3:   Add the applicable NESHAPs leak detection and repair regulatory compliance

      citation  to the Rohm and Haas agreement.

4:   Remove the clause in “Effect on Permits” by which the District is contracting away in

perpetuity its government authority to incorporate some or all of the agreement     provisions in individual permits without the agreement of the company.

5:   The “Legal Effect of the Agreement” clause regarding prohibitions on third-party use

      of the agreements is vague and could pose inadvertent obligations on the part of

      the District.

6:   The District fails to acknowledge and reserve to itself its right to enforce the

provisions of the agreements in the “Reservation of Rights and Legal Remedies” section.

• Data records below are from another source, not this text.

(* ===== verification/ValidationThms.v ===== *)
(** Theorems about the validation rules: which transactions and blocks pass the checks, what
    the proof-of-work checks compute, and a read past the end in [AcceptBlock]. *)

From S2P Require Import Prelude Core Block BigNum BigNumThms Checkpoints Validation.

Lemma and_then_Accept v k : (v >>> k) = Accept <-> v = Accept /\ k = Accept.
Proof. destruct v; cbn; split; intros; naive_solver. Qed.
Lemma reject_Accept b v : v <> Accept -> (reject b v = Accept <-> b = false).
Proof. intros Hv. destruct b; cbn; split; naive_solver. Qed.

(** [passes]: turn "the checks accept" into the conjunction of the conditions. *)
Ltac passes := rewrite ?and_then_Accept, ?reject_Accept by done.

Section Chain.
Context `{Chain}.

(** ** Transactions *)

Definition sum_values (l : list CTxOut) : Z := foldr (fun o a => nValue o + a) 0 l.

Lemma check_outputs_spec l acc : 0 <= acc <= MAX_MONEY ->
  (check_outputs acc l = Accept <->
   Forall (fun o => 0 <= nValue o <= MAX_MONEY) l /\ acc + sum_values l <= MAX_MONEY).
Proof.
  pose proof MAX_MONEY_range. revert acc. induction l as [|o l IH]; intros acc Hacc; cbn [check_outputs].
  { unfold sum_values. cbn. split; [|done]. intros _. split; [apply List.Forall_nil|lia]. }
  passes. rewrite Forall_cons, negb_false_iff, Z.ltb_ge, Z.ltb_ge, MoneyRange_spec.
  unfold sum_values. cbn [foldr]. fold (sum_values l).
  destruct (decide (0 <= nValue o <= MAX_MONEY)) as [Ho|Ho]; [|split; [lia|intros [[? _] _]; lia]].
  rewrite wraps_small by (unfold in_s; lia).
  assert (Hpos : Forall (fun o => 0 <= nValue o <= MAX_MONEY) l -> 0 <= sum_values l).
  { clear IH. unfold sum_values. induction 1 as [|o2 l2 Ho2 _ IH2]; cbn [foldr]; [lia|]. cbn beta in Ho2. lia. }
  destruct (decide (acc + nValue o <= MAX_MONEY)) as [Hs|Hs].
  - rewrite IH by lia. unfold sum_values. intuition lia.
  - split; [lia|]. intros [[_ Hl] Hsum]. specialize (Hpos Hl). lia.
Qed.

Lemma COutPoint_eqb a b : COutPoint.eqb a b = true <-> a = b.
Proof. unfold COutPoint.eqb. destruct a, b; cbn. rewrite andb_true_iff, !Z.eqb_eq. naive_solver. Qed.
(* ===== verification/Util.v ===== *)
(** Texts, amounts of money and the clock: src/util.cpp, [ParseString], [FormatMoney],
    [ParseMoney], [IsHex], [ParseHex], [WildcardMatch], [GetAdjustedTime], [AddTimeData],
    [FormatVersion] and [FormatSubVersion].

    util.h is not in the tree.  Parameters: the constants [COIN] and [CENT] and [atoi64] (class
    [Money]), the filter [CMedianFilter] with a window of 200 (class [MedianFilter]).  A [char*]
    is the list of its characters, its end is the NUL. *)

From S2P Require Import Prelude Digits NetAddr.

(** ** Splitting *)

(** The parts between the separators; [acc] is the part read so far. *)
Fixpoint split_at (c : Z) (acc : bytes) (str : bytes) : list bytes :=
  match str with
  | [] => [acc]
  | x :: r => if x =? c then acc :: split_at c [] r else split_at c (acc ++ [x]) r
  end.

Definition ParseString (str : bytes) (c : Z) (v : list bytes) : list bytes :=
  match str with [] => v | _ => v ++ split_at c [] str end.

(** ** Money *)

Class Money := {
  COIN : Z;
  CENT : Z;
  atoi64 : bytes -> Z;
  COIN_value : COIN = 100000000;
  CENT_value : CENT = 1000000;
  atoi64_digits ds : digits_ok 10 ds -> lenZ ds <= 18 -> atoi64 ((fun d => 48 + d) <$> ds) = be_val 10 ds;
}.

Fixpoint drop_zeros (ds : list Z) : list Z :=
  match ds with
  | d :: r => match r with [] => ds | _ => if d =? 0 then drop_zeros r else ds end
  | [] => []
  end.

(** [%d] of a number that is not negative, below 10^20, and [%08d]. *)
Definition decimal (n : Z) : bytes := (fun d => 48 + d) <$> drop_zeros (be_digits 10 20 n).
Definition decimal8 (n : Z) : bytes := (fun d => 48 + d) <$> be_digits 10 8 n.

(** The loop over [i], on the text backwards: a 0 goes while the character two before it is a digit. *)
Fixpoint trim_zeros (r : bytes) : bytes :=
  match r with
  | x :: r' => if (x =? 48) && match r' with _ :: y :: _ => isdigit y | _ => false end then trim_zeros r' else r
  | [] => []
  end.

Section Money.
Context `{Money}.

Definition FormatMoney (n : Z) (fPlus : bool) : bytes :=
  let n_abs := if 0 <? n then n else s64 (- n) in
  let quotient := Z.quot n_abs COIN in
  let remainder := Z.rem n_abs COIN in
  let str := decimal quotient ++ [46] ++ decimal8 remainder in
  let str := rev (trim_zeros (rev str)) in
  if n <? 0 then 45 :: str else if fPlus && (0 <? n) then 43 :: str else str.

Fixpoint skip_space (p : bytes) : bytes :=
  match p with c :: r => if isspace c then skip_space r else p | [] => [] end.

(** Behind the point. *)
Fixpoint parse_units (p : bytes) (nMult nUnits : Z) : Z * bytes :=
  match p with
  | c :: r => if isdigit c && (0 <? nMult) then parse_units r (Z.quot nMult 10) (nUnits + nMult * (c - 48)) else (nUnits, p)
  | [] => (nUnits, [])
  end.

(** Up to the point: the digits, the units and the rest of the text; [None]: return false. *)
Fixpoint parse_whole (p : bytes) (strWhole : bytes) : option (bytes * Z * bytes) :=
  match p with
  | [] => Some (strWhole, 0, [])
  | c :: r =>
    if c =? 46 then let '(nUnits, rest) := parse_units r (CENT * 10) 0 in Some (strWhole, nUnits, rest)
    else if isspace c then Some (strWhole, 0, p)
    else if negb (isdigit c) then None
    else parse_whole r (strWhole ++ [c])
  end.

Definition ParseMoney (pszIn : bytes) : option Z :=
  '(strWhole, nUnits, rest) ← parse_whole (skip_space pszIn) [];
  if negb (forallb isspace rest) then None
  else if 10 <? lenZ strWhole then None
  else if (nUnits <? 0) || (COIN <? nUnits) then None
  else Some (s64 (s64 (atoi64 strWhole * COIN) + nUnits)).

End Money.

(** ** Hexadecimal *)

(** The table, row by row. *)
Definition phexdigit : list Z :=
  repeat (-1) 48 ++ [0;1;2;3;4;5;6;7;8;9] ++ repeat (-1) 6 ++
  [-1; 0xa; 0xb; 0xc; 0xd; 0xe; 0xf] ++ repeat (-1) 25 ++
  [-1; 0xa; 0xb; 0xc; 0xd; 0xe; 0xf] ++ repeat (-1) 153.

Definition IsHex (str : bytes) : bool :=
  forallb (fun c => negb (phexdigit.[c] <? 0)) str && (0 <? lenZ str) && (lenZ str mod 2 =? 0).

(** One round per pair of digits; the NUL at the end has no digit. *)
Fixpoint ParseHex_loop (fuel : nat) (psz vch : bytes) : bytes :=
  match fuel with
  | O => vch
  | S fuel' =>
    match skip_space psz with
    | c1 :: c2 :: r =>
      if phexdigit.[c1] =? -1 then vch
      else if phexdigit.[c2] =? -1 then vch
      else ParseHex_loop fuel' r (vch ++ [Z.lor (u8 (Z.shiftl phexdigit.[c1] 4)) phexdigit.[c2]])
    | _ => vch
    end
  end.

(** Every round but the last consumes two characters. *)
Definition ParseHex (psz : bytes) : bytes := ParseHex_loop (S (length psz)) psz [].

(** ** Wildcards *)

(** [mask] is consumed in every round but those of the star. *)
Fixpoint WildcardMatch (psz mask : bytes) {struct mask} : bool :=
  match mask with
  | [] => match psz with [] => true | _ => false end
  | m :: mask' =>
    if m =? 42 then
      (fix star psz := WildcardMatch psz mask' || match psz with [] => false | _ :: psz' => star psz' end) psz
    else match psz with
         | [] => false
         | c :: psz' => if (m =? 63) || (c =? m) then WildcardMatch psz' mask' else false
         end
  end.

(** ** The clock *)

Class MedianFilter := {
  Filter : Type;
  input : Z -> Filter -> Filter;
  size : Filter -> Z;
  median : Filter -> Z;
  sorted_values : Filter -> list Z;
  size_input x f : size (input x f) = Z.min 200 (size f + 1);
}.

Section Time.
Context `{MedianFilter}.

Record TimeData := mkTimeData {
  setKnown : gset CNetAddr; vTimeOffsets : Filter; nTimeOffset : Z; fDone : bool }.

Definition GetAdjustedTime (now : Z) (s : TimeData) : Z := s64 (now + nTimeOffset s).

(** [fDone] is set with the warning to the user. *)
Definition AddTimeData (now : Z) (ip : CNetAddr) (nTime : Z) (s : TimeData) : TimeData :=
  let nOffsetSample := s64 (nTime - now) in
  if bool_decide (ip ∈ setKnown s) then s
  else
    let f := input nOffsetSample (vTimeOffsets s) in
    let s := mkTimeData ({[ip]} ∪ setKnown s) f (nTimeOffset s) (fDone s) in
    if (5 <=? size f) && (size f mod 2 =? 1) then
      let nMedian := median f in
      if Z.abs nMedian <? 70 * 60 then mkTimeData (setKnown s) f nMedian (fDone s)
      else
        let fMatch := existsb (fun nOffset => negb (nOffset =? 0) && (Z.abs nOffset <? 5 * 60)) (sorted_values f) in
        mkTimeData (setKnown s) f 0 (fDone s || negb fMatch)
    else s.

End Time.

(** ** Versions *)

Definition FormatVersion (nVersion : Z) : bytes :=
  let part n := decimal (Z.rem n 100) in
  decimal (Z.quot nVersion 1000000) ++ [46] ++ part (Z.quot nVersion 10000) ++ [46] ++ part (Z.quot nVersion 100)
  ++ if Z.rem nVersion 100 =? 0 then [] else [46] ++ part nVersion.

(** [boost::algorithm::join]. *)
Fixpoint join (sep : bytes) (l : list bytes) : bytes :=
  match l with [] => [] | [x] => x | x :: r => x ++ sep ++ join sep r end.

Definition FormatSubVersion (name : bytes) (nClientVersion : Z) (comments : list bytes) : bytes :=
  lit "/" ++ name ++ lit ":" ++ FormatVersion nClientVersion
  ++ (match comments with [] => [] | _ => lit "(" ++ join (lit "; ") comments ++ lit ")" end) ++ lit "/".

Example versions : FormatSubVersion (lit "Satoshi") 80100 [lit "a"; lit "b"] = lit "/Satoshi:0.8.1(a; b)/" /\ FormatVersion 80101 = lit "0.8.1.1".
Proof. by vm_compute. Qed.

7:   The “Unavoidable Delay” section fails to address company obligations to re-institute

performance of the agreement once the delaying event is over and also fails to address    company obligations if performance is prevented in its entirety.

8:   In “Verification and Reporting,” both a registered professional engineer

and a “responsible official” (as defined in the District rules) should be required to   certify the quarterly reports required under each agreement.

9:   A comprehensive local air toxics regulatory program is warranted.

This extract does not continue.